Product Announcements

vSphere Compliance: Common Criteria, NIST 800-53, and DISA STIG

Security is a hot topic everywhere in IT, but right behind it is its cousin, compliance. VMware vSphere is a great platform for organizations that have regulatory compliance needs. Hundreds of time-saving, easy-to-use, and flexible features in vSphere align closely with compliance frameworks, and VMware provides guidance on how to configure these features to meet regulatory requirements. In the last couple of weeks there’s been quite a bit of news in these areas.

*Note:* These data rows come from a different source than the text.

(* ===== verification/HttpCliProofs.v ===== *)
(** * Correctness of the HTTP client ([HttpCli])

    The client as a transition system over its callers, IO threads and callback
    thread: every accepted request is in exactly one place until its callback
    runs, the count of requests on their way is right when the client waits for it
    to leave, and no request waits in a queue without a wake-up. *)

From Stdlib Require Import Permutation.
From S2P Require Import Prelude CLib Incommon Atomic TcpCli HttpReq HttpCli.

Module HttpCliProofs.
Import HttpReq HttpCli.

(** ** The transition system *)

(** Steps of callers, IO threads and curl with the requests that were taken. *)
Inductive work : World → World → Prop :=
  | work_route g s i l1 l2 w w' :
      starting w = l1 ++ (s, None) :: l2 → request_route g s w = Done i w' →
      work w (w' <| starting := l1 ++ (s, Some i) :: l2 |>)
  | work_push s i l1 l2 w w' :
      starting w = l1 ++ (s, Some i) :: l2 → curlhttpRequest i s w = Done 0 w' →
      work w (w' <| starting := l1 ++ l2 |>)
  | work_refuse s i l1 l2 w w' :
      starting w = l1 ++ (s, Some i) :: l2 → curlhttpRequest i s w = Done (-1) w' →
      work w (request_reject s (w' <| starting := l1 ++ l2 |>))
  | work_wake i l1 l2 w w' :
      waking w = l1 ++ i :: l2 → request_wakeup i w = Done () w' → work w (w' <| waking := l1 ++ l2 |>)
  | work_serve i io e b w w' :
      asyncCurlHttpPtrVect w !! i = Some (Some io) → (0 < queueSize io) →
      serve_round i e w = Done b w' → work w w'
  | work_running i io n w :
      asyncCurlHttpPtrVect w !! i = Some (Some io) →
      work w (set_io i (curl_multi_socket_action n io) w)
  | work_complete g i io c msg w w' :
      asyncCurlHttpPtrVect w !! i = Some (Some io) → c ∈ multi io →
      complete g i c msg w = Done () w' → work w w'
  | work_expire g i io c seconds w w' :
      asyncCurlHttpPtrVect w !! i = Some (Some io) → c ∈ connVect io →
      expire_conn g i c seconds w = Done () w' → work w w'
  | work_data c data r w w' : write_cb c data w = Done r w' → work w w'.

NIAP & Common Criteria Certification

The National Information Assurance Partnership (NIAP) is the United States’ government organization that oversees the Common Criteria certification. This type of certification is important because it is a third party checking our work to ensure that what we believe is true about the security of our products is true. It’s also important to all our customers because improvements we may make as part of obtaining this certification will be part of updates for all of our customers, at all licensing levels.

VMware has submitted ESXi 6.7U2 for certification, and it is currently under active evaluation. A popular question among people and organizations that are interested in this is “when will it be done?” The NIAP web site says 90 days to 6 months, so it is reasonable to think that, at this time and with what we know now about things like known vulnerabilities, CPU hardware issues, and the like, the process will be complete in the fall of 2019.

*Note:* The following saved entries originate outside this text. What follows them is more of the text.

(* ===== verification/ZookProofs.v ===== *)
(** * Nodes, server lists and the copy of the configuration *)

From S2P Require Import Prelude CLib Incommon FileSys WriteFile ReadFile ZookConfig ZookLaws.
Import FileSys(slash, cstr) ZookConfig.

Module ZookProofs.

(** ** Repeated calls *)

Section calls.
Context `{Zookeeper}.

(** Only the service has changed. *)
Definition only_zk (w w' : World) : Prop := self w' = self w ∧ calls w' = calls w ∧ undefined w' = undefined w.
#[export] Instance only_zk_preorder : PreOrder only_zk.
Proof. split; [by split|]. intros a b c (?&?&?) (?&?&?). split_and!; congruence. Qed.

(** [I] holds of the service until the call that counts, which gives [P]. *)
Lemma retry_wp {A} (code : A → Z) (f : Zk → A * Zk) (I : Zk → Prop) (P : A → Zk → Prop) Q w :
  (∀ z, I z → P (f z).1 (f z).2 ∧ (code (f z).1 = ZCONNECTIONLOSS → I (f z).2)) → I (zk w) →
  (∀ a w', only_zk w w' → P a (zk w') → Q a w') → wp (retry code f) Q w.
Proof.
  intros Hf HI HQ. unfold retry. apply wp_bind, wp_gets. generalize (colonyNum (self w) - 1)%nat as n. intros n.
  revert w HI HQ. induction n as [|n IH]; intros w HI HQ; cbn [attempts]; destruct (Hf _ HI) as [HP HL].
  - apply wp_bind. unfold wp, zoo. destruct (f (zk w)) as [a z]. by apply HQ.
  - apply wp_bind. unfold wp at 1, zoo. destruct (f (zk w)) as [a z]. cbn [fst snd] in *.
    destruct (Z.eqb_spec (code a) ZCONNECTIONLOSS) as [E|]; [|by apply wp_ret, HQ].
    apply IH; [by apply HL|]. intros a' w' (?&?&?) ?. by apply HQ.
Qed.
Lemma zsprintf_wp s Q w :
  (∀ w', self w' = self w → zk w' = zk w → calls w' = calls w → (undefined w' = false → undefined w = false) → Q s w') → wp (sprintf s) Q w.
Proof. intros HQ. unfold sprintf. case_decide; [apply wp_bind, wp_mod|]; apply wp_ret, HQ; done. Qed.
End calls.

(** ** Creating nodes *)

(** [q] is an ancestor in the path [str]. *)
Definition ancestor (q str : bytes) : Prop := q ≠ [] ∧ ∃ rest, str = q ++ slash :: rest.

Section create.
Context `{HZ : Zookeeper} `{!ZkView HZ, !ZkAlone HZ}.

VMware has produced a letter indicating our commitment to completing this process, which customers can use to help handle uncertainties in timing with their own projects. If you are interested in obtaining this letter please contact your account team.

NIAP Header

NIST 800-53 & VMware Validated Designs

VMware Validated Designs (VVD) are the reference implementations of the VMware Software-Defined Data Center and reflect the standards and best practices around deploying VMware products. VMware is proud to announce the first fruits of a massive, multi-year effort to document and provide compliance guidance to our customers: the VMware Validated Design 5.0.1 Compliance Kit for NIST 800-53. It is in early access release right now, freely downloadable by all customers, and contains comprehensive guidance (517 auditable controls!) to help customers turn NIST 800-53 guidelines into actionable security settings in their environments.

NIST 800-53v4 is a great starting point for the VVD because its controls overlap with or are reused by many other major compliance frameworks. VMware has guidance on other compliance frameworks and certifications, including international ones, and can help customers implement these in their own environments and the cloud. Reach out to your account team for more information.

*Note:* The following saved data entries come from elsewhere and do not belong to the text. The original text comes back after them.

(* ===== verification/KafkaBrokers.v ===== *)
(** * The Kafka brokers that ZooKeeper lists ([src/zookafka/src/ZooKafBrokers.cpp])

    The nodes below [/brokers/ids] hold JSON with the host and port of a broker;
    [set_brokerlist_from_zookeeper] makes the list for librdkafka of them. It is the same in
    [ZooKfkTopicsPush.cpp] and [ZooKfkTopicsPop.cpp], with jansson; [ZooKafBrokers.cpp]
    parses with rapidjson. Both libraries are classes, as ZooKeeper is. *)

From S2P Require Import Prelude CLib FileSys ZookConfig.
Import FileSys(slash, cstr) ZookConfig(Zookeeper, Zk, zoo_get, zoo_get_children, ZOK, ZCONNECTIONLOSS, ZOO_CHILD_EVENT, utilFristConstchar, count_addresses).

Module KafkaBrokers.

Definition NO_KAFKA_BROKERS_FOUND : Z := -10000.
Definition TRANSMIT_PARAMTER_ERROR : Z := -10001.
Definition PUSH_TOPIC_NAME_NOINIT : Z := -10002.
Definition MODULE_RECV_EXIT_COMMND : Z := -10003.
Definition KAFKA_MODULE_NEW_ERROR : Z := -10004.
Definition KAFKA_BROKERS_ADD_ERROR : Z := -10005.
Definition KAFKA_NO_TOPIC_NAME_INIT : Z := -10006.
Definition KAFKA_TOPIC_CONF_NEW_ERROR : Z := -10007.
Definition KAFKA_TOPIC_NEW_ERROR : Z := -10008.
Definition KAFKA_INIT_ALREADY : Z := -10009.
Definition KAFKA_NO_INIT_ALREADY : Z := -10010.
Definition KAFKA_UNHAPPEN_ERRPR : Z := -10011.
Definition KAFKA_CONSUMER_CONFSET_ERROR : Z := -10012.
Definition KAFKA_CONSUMER_ADDTOPIC_ERROR : Z := -10013.

Definition KafkaBrokerPath : bytes := lit "/brokers/ids".
#[global] Arguments KafkaBrokerPath : simpl never.

(** ** The JSON libraries *)

Class Jansson := {
  json_t : Type;
  json_loads : bytes → option json_t;
  json_object_get : json_t → bytes → option json_t;
  json_string_value : json_t → option bytes;
  json_integer_value : json_t → Z }.

(** [member] is [None] when there is none of the name. *)
Class RapidJson := {
  Value : Type;
  Parse : bytes → option Value;
  IsObject : Value → bool;
  member : Value → bytes → option Value;
  GetString : Value → option bytes;  (* [None]: it is no string *)
  GetInt : Value → option Z }.

(** What a node describes. *)
Inductive Described := Skipped | Broker (host : bytes) (port : Z).

(** The outer [None]: a string that is not there is printed. *)
Definition jansson_broker `{Jansson} (cfg : bytes) : option Described :=
  match json_loads (cstr cfg) with
  | None => Some Skipped
  | Some jobj =>
      match json_object_get jobj (lit "host"), json_object_get jobj (lit "port") with
      | Some jhost, Some jport =>
          match json_string_value jhost with
          | Some host => Some (Broker host (s32 (json_integer_value jport)))
          | None => None
          end
      | _, _ => Some Skipped
      end
  end.
(** The outer [None]: an assertion of the library fails, as it does for [doc[name]] when there
    is no such member. The port is read from the member [code]. *)
Definition rapidjson_broker `{RapidJson} (cfg : bytes) : option Described :=
  match Parse cfg with
  | None => Some Skipped
  | Some doc =>
      if negb (IsObject doc) then Some Skipped
      else
        let jHost := default [] (member doc (lit "host") ≫= GetString) in
        jPort ← (if bool_decide (is_Some (member doc (lit "port") ≫= GetInt)) then member doc (lit "code") ≫= GetInt else Some 0);
        Some (if bool_decide (jHost = []) || (jPort =? 0) then Skipped else Broker jHost jPort)
  end.

(** ** The list *)

(** The bytes written past the end of an array. *)
Definition in_bounds {W} (P : Prop) `{Decision P} : Op W () := if decide P then mret () else op_undefined.
Definition broker_address (host : bytes) (port : Z) : bytes := host ++ lit ":" ++ fmt_ld port.
(** The list in the order of the nodes. *)
Definition broker_join (l : list bytes) : bytes :=
  match l with [] => [] | a :: l' => a ++ mjoin ((λ b, lit "," ++ b) <$> l') end.

Section brokers.
Context `{Zookeeper}.

Definition zoo {A} (f : Zk → A * Zk) : Op Zk A := λ z, Some (f z).
(** [do { ... } while (tryTime < zookeeperColonyNum)]: [n] more attempts. *)
Fixpoint children_attempts (n : nat) : Op Zk (Z * list bytes) :=
  '(ret, brokerlist) ← zoo (zoo_get_children KafkaBrokerPath true);
  match n with
  | O => mret (ret, brokerlist)
  | S n' => if ret =? ZCONNECTIONLOSS then children_attempts n' else mret (ret, brokerlist)
  end.

(** [cfg[len] = 0] in the array of 1024 bytes. *)
Definition cfg_bytes (len : Z) (cfg : bytes) : Op Zk bytes :=
  _ ← in_bounds (len < 1024); mret (take (Z.to_nat len) cfg).

Section decoder.
(** The part for one node's value: [jansson_broker] or [rapidjson_broker]. *)
Variable decode : bytes → option Described.

(** The loop over the nodes: the count and the string in the array of 1024 bytes, which a
    comma follows unless it is for the last node. The code of [zoo_get] is not looked at. *)
Fixpoint each_broker (data : list bytes) (ret : Z) (brokers : bytes) : Op Zk (Z * bytes) :=
  match data with
  | [] => mret (ret, brokers)
  | d :: data' =>
      _ ← in_bounds (length (KafkaBrokerPath ++ [slash] ++ d) < 255)%nat;
      '(_, len, cfg) ← zoo (zoo_get (KafkaBrokerPath ++ [slash] ++ d) false);
      if len <=? 0 then each_broker data' ret brokers
      else
        cfg ← cfg_bytes len cfg;
        described ← op_some (decode cfg);
        match described with
        | Skipped => each_broker data' ret brokers
        | Broker host port =>
            let brokers := brokers ++ broker_address host port ++ (match data' with [] => [] | _ => lit "," end) in
            _ ← in_bounds (length brokers < 1024)%nat;
            each_broker data' (ret + 1) brokers
        end
  end.
(** With a handle that is not null. *)
Definition set_brokerlist_from_zookeeper (zookeeperColonyNum : nat) : Op Zk (Z * bytes) :=
  '(ret, brokerlist) ← children_attempts (zookeeperColonyNum - 1);
  if negb (ret =? ZOK) then mret (ret, []) else each_broker brokerlist ret [].
End decoder.

(** The condition of [watcher]. *)
Definition is_broker_event (type : Z) (path : bytes) : bool :=
  (type =? ZOO_CHILD_EVENT) && bool_decide (KafkaBrokerPath `prefix_of` path).
End brokers.

(** ** [ZooKafBrokers] *)

Section ZooKafBrokers.
Context `{Zookeeper} `{RapidJson}.

Record ZooKafBrokers := { zKeepers : bytes; zookeeph : bool; cb_ : bool }.
Definition ZooKafBrokers_new : ZooKafBrokers := {| zKeepers := []; zookeeph := false; cb_ := false |}.
(** The object, the static number of addresses and what the callback was called with. *)
Record World := { zk : Zk; colonyNum : nat; self : ZooKafBrokers; changes : list bytes }.
#[local] Instance eta_ZooKafBrokers : Eta ZooKafBrokers := λ r,
  {| zKeepers := zKeepers r; zookeeph := zookeeph r; cb_ := cb_ r |}.
#[local] Instance eta_World : Eta World := λ r,
  {| zk := zk r; colonyNum := colonyNum r; self := self r; changes := changes r |}.

Definition with_zk {A} (m : nat → Op Zk A) : Op World A := λ w,
  match m (colonyNum w) (zk w) with Some (a, z) => Some (a, w <| zk := z |>) | None => None end.

Definition initialize_zookeeper (zookeeper : bytes) : Op World bool :=
  ok ← with_zk (λ _, zoo (ZookConfig.zookeeper_init zookeeper));
  if negb ok then mret false
  else
    match zookeeper with
    | [] => op_undefined
    | _ :: p => _ ← op_mod (λ w, w <| colonyNum ::= λ n, (n + count_addresses (length zookeeper) p)%nat |>); mret true
    end.
Definition zookInit (zookeepers : bytes) : Op World bytes :=
  h ← op_get (λ w, zookeeph (self w));
  if h : bool then mret []
  else
    _ ← op_mod (λ w, w <| self ::= λ s, s <| zKeepers := zookeepers |> |>);
    ok ← initialize_zookeeper (cstr zookeepers);
    _ ← op_mod (λ w, w <| self ::= λ s, s <| zookeeph := ok |> |>);
    if negb ok then mret []
    else
      '(ret, brokers) ← with_zk (set_brokerlist_from_zookeeper rapidjson_broker);
      if ret <=? 0 then mret [] else mret brokers.
Definition kfkBrokerChange (bros : bytes) : Op World () :=
  cb ← op_get (λ w, cb_ (self w));
  if cb : bool then op_mod (λ w, w <| changes ::= λ l, l ++ [bros] |>) else mret ().
Definition setBrokerNoticeCall : Op World () := op_mod (λ w, w <| self ::= λ s, s <| cb_ := true |> |>).
(** An error of ZooKeeper is reported as a cluster without brokers. *)
Definition watcher (type : Z) (path : bytes) : Op World () :=
  if is_broker_event type path then
    '(ret, brokers) ← with_zk (set_brokerlist_from_zookeeper rapidjson_broker);
    if 0 <? ret then kfkBrokerChange brokers else kfkBrokerChange []
  else mret ().
End ZooKafBrokers.
End KafkaBrokers.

VMware Validated Design Security and Compliance Configuration for NIST 800-53

DISA STIG 6.5

The United States’ Defense Information Security Agency (DISA) has released their Security Technical Implementation Guide (STIG) for VMware vSphere 6.5. STIGs are produced from a long, formal, and rigorous process that assures the USA Department of Defense (DoD) of a certain level of risk when using a product. With this release VMware retains its status as the only hyperconverged infrastructure included in a STIG. As with the Common Criteria certification it is an honor to have our work on both vSphere and vSAN validated in this way.

Many vendors have hardening guides available for their products, but the only documents that can be called DISA STIGs are found on the DoD’s Cyber Exchange web site, and only for the products listed.

DISA STIG for VMware vSphere 6.5

 

vSphere Security Configuration Guide

Customers who are looking for a starting point for securing vSphere but aren’t interested in the formal compliance frameworks should look at the vSphere Security Configuration Guide (SCG). This guide is available for all supported major versions of vSphere and contains a listing of security controls, a nice description and some relevant thoughts on each, the defaults, and the tools to automate the configuration of each setting, such as with PowerCLI.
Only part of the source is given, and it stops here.